LARRY A NIKSCH: First of all, when negotiating with tyrants, I don’t think the totality of Reagan’s strategy has been laid out here. However if you want to define Gorbachev, Don is right. There were substantive negotiations. We concluded the conventional force reduction agreement with the Soviet Union in Europe during the Reagan Administration. But there also was a pressure. Afghanistan -- and I’m reading Charlie Wilson’s "War" right now, which is a very fascinating book about this one Congressman’s role in how we drove the Soviet Union out of Afghanistan. Reagan’s decision against much opposition to put intermediate range missiles in Europe, the defense build-up that his administration orchestrated, and on human rights, of course, the Helsinki Initiative, which was the brainchild of many of those neo-conservatives that are under such attack these days. So it was a very sophisticated mixture of diplomacy, but also pressure that he used against the Soviet Union. And a similar pattern was used in another successful round of diplomacy that I think we tend to forget about but which I think has real applicability to the kind of approach that it seems to me we ought to consider with North Korea, and that is the negotiation with Vietnam in 1989 and 1990. A lot of people thought we would never get the Vietnamese out of Cambodia -- that it was really impossible to achieve anything with them diplomatically. But we had a strategy then that worked, and again, I think there are some lessons about how we dealt with Vietnam during that period that perhaps could be applied in the case of North Korea.

On proliferation -- I’m concerned about two things, frankly. My greater concern with North Korea’s proliferation potential really is chemical and biological weapons, because we know they have a lot of these things.

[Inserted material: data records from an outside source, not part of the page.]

(* ===== verification/NgHttpSpec.v ===== *)
(** * Requests: what the handlers of [nghttp2_http.c] compute

    The handlers run over the fields of a request, its DATA frames and its end
    ([accepts]), and what they compute, as a function of the list of fields:
    [request_ok], which still speaks of tokens and of what was seen before.  The
    rules it amounts to are in [NgHttpRules]. *)

From stdpp Require Import list.
From S2P Require Import Prelude CLib NgBuf HuffTable Huffman HuffSpec HpackInt HdStatic HdTable NgFrame NgHelper NgStream Sfparse SfparseGrammar SfparseSpec NgHttp NgPrioritySpec.

(** ** A message, as it comes *)

Record hfield := HField { fname : list char; fvalue : list char }.
Definition token (f : hfield) : Z := lookup_token (fname f).

Section Spec.
(** The session's setting, and the stream's flag. *)
Context (connect_protocol no_ws : bool).

(** The fields of a request, one after the other ([inflate_header_block] of the session,
    with callbacks that do not interfere): [None] if a field ends the stream. *)
Fixpoint on_fields (s : nghttp2_stream) (fs : list hfield) : option (option nghttp2_stream) :=
  match fs with
  | [] => Some (Some s)
  | f :: fs =>
      r ← nghttp2_http_on_header true connect_protocol NGHTTP2_HEADERS s (fname f) (fvalue f) (token f) false;
      if fst r =? NGHTTP2_ERR_HTTP_HEADER then Some None else on_fields (snd r) fs
  end.

Fixpoint on_chunks (s : nghttp2_stream) (ns : list Z) : option (option nghttp2_stream) :=
  match ns with
  | [] => Some (Some s)
  | n :: ns => '(rv, s) ← nghttp2_http_on_data_chunk s n; if rv =? 0 then on_chunks s ns else Some None
  end.

(** A whole request: fields, data, the end. *)
Definition accepts (s : nghttp2_stream) (fs : list hfield) (ns : list Z) : option bool :=
  r ← on_fields s fs;
  match r with
  | None => Some false
  | Some s =>
      let '(rv, s) := nghttp2_http_on_request_headers s NGHTTP2_HEADERS in
      if negb (rv =? 0) then Some false else
      r ← on_chunks s ns;
      Some match r with Some s => nghttp2_http_on_remote_end_stream s =? 0 | None => false end
  end.

(** ** What the fields amount to *)

Definition pseudo (f : hfield) : bool := first_is (fname f) ":".

Definition name_char (c : char) : bool := is_tchar c && negb (is_upper c).
Definition name_ok (f : hfield) : bool :=
  match fname f with
  | [] => false
  | c :: rest => if Ascii.eqb c ":" then negb (bool_decide (rest = [])) && forallb name_char rest else forallb name_char (fname f)
  end.

Definition text_char (c : char) : bool := ((32 <=? bval c) && negb (bval c =? 127)) || (bval c =? 9).
Definition text_ok (v : list char) : bool :=
  (no_ws || match v with [] => true | c :: _ => negb (is_ws c) && negb (is_ws (List.last v c)) end) && forallb text_char v.

(** Whether the value is of the form that the field asks for. *)
Definition value_fine (f : hfield) : bool :=
  let t := token f in let v := fvalue f in
  if t =? NGHTTP2_TOKEN__METHOD then negb (bool_decide (v = [])) && forallb is_tchar v
  else if t =? NGHTTP2_TOKEN__PATH then forallb (fun c => (33 <=? bval c) && negb (bval c =? 127)) v
  else if (t =? NGHTTP2_TOKEN__AUTHORITY) || (t =? NGHTTP2_TOKEN_HOST) then forallb is_authority_char v
  else if t =? NGHTTP2_TOKEN__SCHEME then check_scheme v
  else if (t =? NGHTTP2_TOKEN__PROTOCOL) && (no_ws && lws v) then false
  else text_ok v.

(** The values a [content-length] can have *)
Definition length_ok (v : list char) : bool := negb (bool_decide (v = [])) && forallb is_num v && (decimal 0 v <=? INT64_MAX).

(** A field is taken, left out (a regular field of the wrong form), or it makes the
    request malformed. *)
Definition taken (f : hfield) : bool := name_ok f && value_fine f.
Definition harmless (f : hfield) : bool := taken f || negb (pseudo f) && (name_ok f || negb (existsb is_upper (fname f))).

Definition is_field (t : Z) (f : hfield) : bool := taken f && (token f =? t).
Definition same_ci (a b : list char) : bool := bool_decide (map downcase a = map downcase b).

(** What a field that is taken must satisfy after the fields [seen]: pseudo fields and
    [host] come once and are not empty, [:protocol] only where the setting allows it, one
    [content-length], and none of the fields that belong to the connection. *)
Definition field_rule (seen : list hfield) (f : hfield) : bool :=
  let t := token f in let v := fvalue f in
  let single := negb (existsb (is_field t) seen) in
  if (t =? NGHTTP2_TOKEN__AUTHORITY) || (t =? NGHTTP2_TOKEN__METHOD) || (t =? NGHTTP2_TOKEN__PATH) || (t =? NGHTTP2_TOKEN__SCHEME) || (t =? NGHTTP2_TOKEN_HOST)
  then single && negb (bool_decide (v = []))
  else if t =? NGHTTP2_TOKEN__PROTOCOL then connect_protocol && (single && negb (bool_decide (v = [])))
  else if t =? NGHTTP2_TOKEN_CONTENT_LENGTH then single && length_ok v
  else if disallowed t then false
  else if t =? NGHTTP2_TOKEN_TE then same_ci v (chars "trailers")
  else (t =? NGHTTP2_TOKEN_PRIORITY) || negb (pseudo f).

(** Pseudo fields come before the others. *)
Definition in_order (seen : list hfield) (f : hfield) : bool := negb (pseudo f && existsb (fun g => negb (pseudo g)) seen).

Definition field_ok (seen : list hfield) (f : hfield) : bool := harmless f && (negb (taken f) || in_order seen f && field_rule seen f).

Fixpoint fields_ok (seen fs : list hfield) : bool :=
  match fs with [] => true | f :: fs => field_ok seen f && fields_ok (seen ++ [f]) fs end.

Definition method_is (m : String.string) (f : hfield) : bool := is_field NGHTTP2_TOKEN__METHOD f && bool_decide (fvalue f = chars m).
Definition path_regular (f : hfield) : bool := is_field NGHTTP2_TOKEN__PATH f && first_is (fvalue f) "/".
Definition path_asterisk (f : hfield) : bool := is_field NGHTTP2_TOKEN__PATH f && bool_decide (fvalue f = chars "*").
Definition scheme_http (f : hfield) : bool :=
  is_field NGHTTP2_TOKEN__SCHEME f && (same_ci (fvalue f) (chars "http") || same_ci (fvalue f) (chars "https")).

Definition is_connect (fs : list hfield) : bool := existsb (method_is "CONNECT") fs && negb (existsb (is_field NGHTTP2_TOKEN__PROTOCOL) fs).

(** The fields a request must have. *)
Definition complete (fs : list hfield) : bool :=
  let h t := existsb (is_field t) fs in
  if is_connect fs then negb (h NGHTTP2_TOKEN__SCHEME) && negb (h NGHTTP2_TOKEN__PATH) && h NGHTTP2_TOKEN__AUTHORITY
  else
    h NGHTTP2_TOKEN__METHOD && h NGHTTP2_TOKEN__PATH && h NGHTTP2_TOKEN__SCHEME && (h NGHTTP2_TOKEN__AUTHORITY || h NGHTTP2_TOKEN_HOST) &&
    (negb (h NGHTTP2_TOKEN__PROTOCOL) || existsb (method_is "CONNECT") fs && h NGHTTP2_TOKEN__AUTHORITY) &&
    (negb (existsb scheme_http fs) || existsb path_regular fs || existsb (method_is "OPTIONS") fs && existsb path_asterisk fs).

We also know, according to some recent statements by our intelligence people, that Al Qaida is very actively seeking these kinds of things right now. And relatedly, the other thing that worries me is that while North Korea apparently does not have a direct connection with Al Qaida, with Jema Islamia (?) or these other regional terrorist groups, they are in thick with the Pakistani intelligence services, the Iranian intelligence services, and those groups have very direct links with terrorist groups. And that is what concerns me about the potential for the passage of something like Sarin gas, for example, from Pyongyang through the Pakistani intelligence services to a terrorist group. So I think that there is a real concern. But Don’s point, I think, is also very valid, that if this issue drifts, according to the scenario that he laid out, and I tend to agree with him on the question of whether the Bush Administration is willing to just let this drift along -- if this drifts without bringing these issues to a head, then it seems to me the danger increases, that North Korea may make a decision to do something this brazen in terms of proliferation.

MODERATOR: Well, thank you very much. It’s 5 o’clock. Thank you very much for your comments and questions. Now we have a Senior Official from the State Department.

END OF OBERDORFER PRESENTATION and Q&A.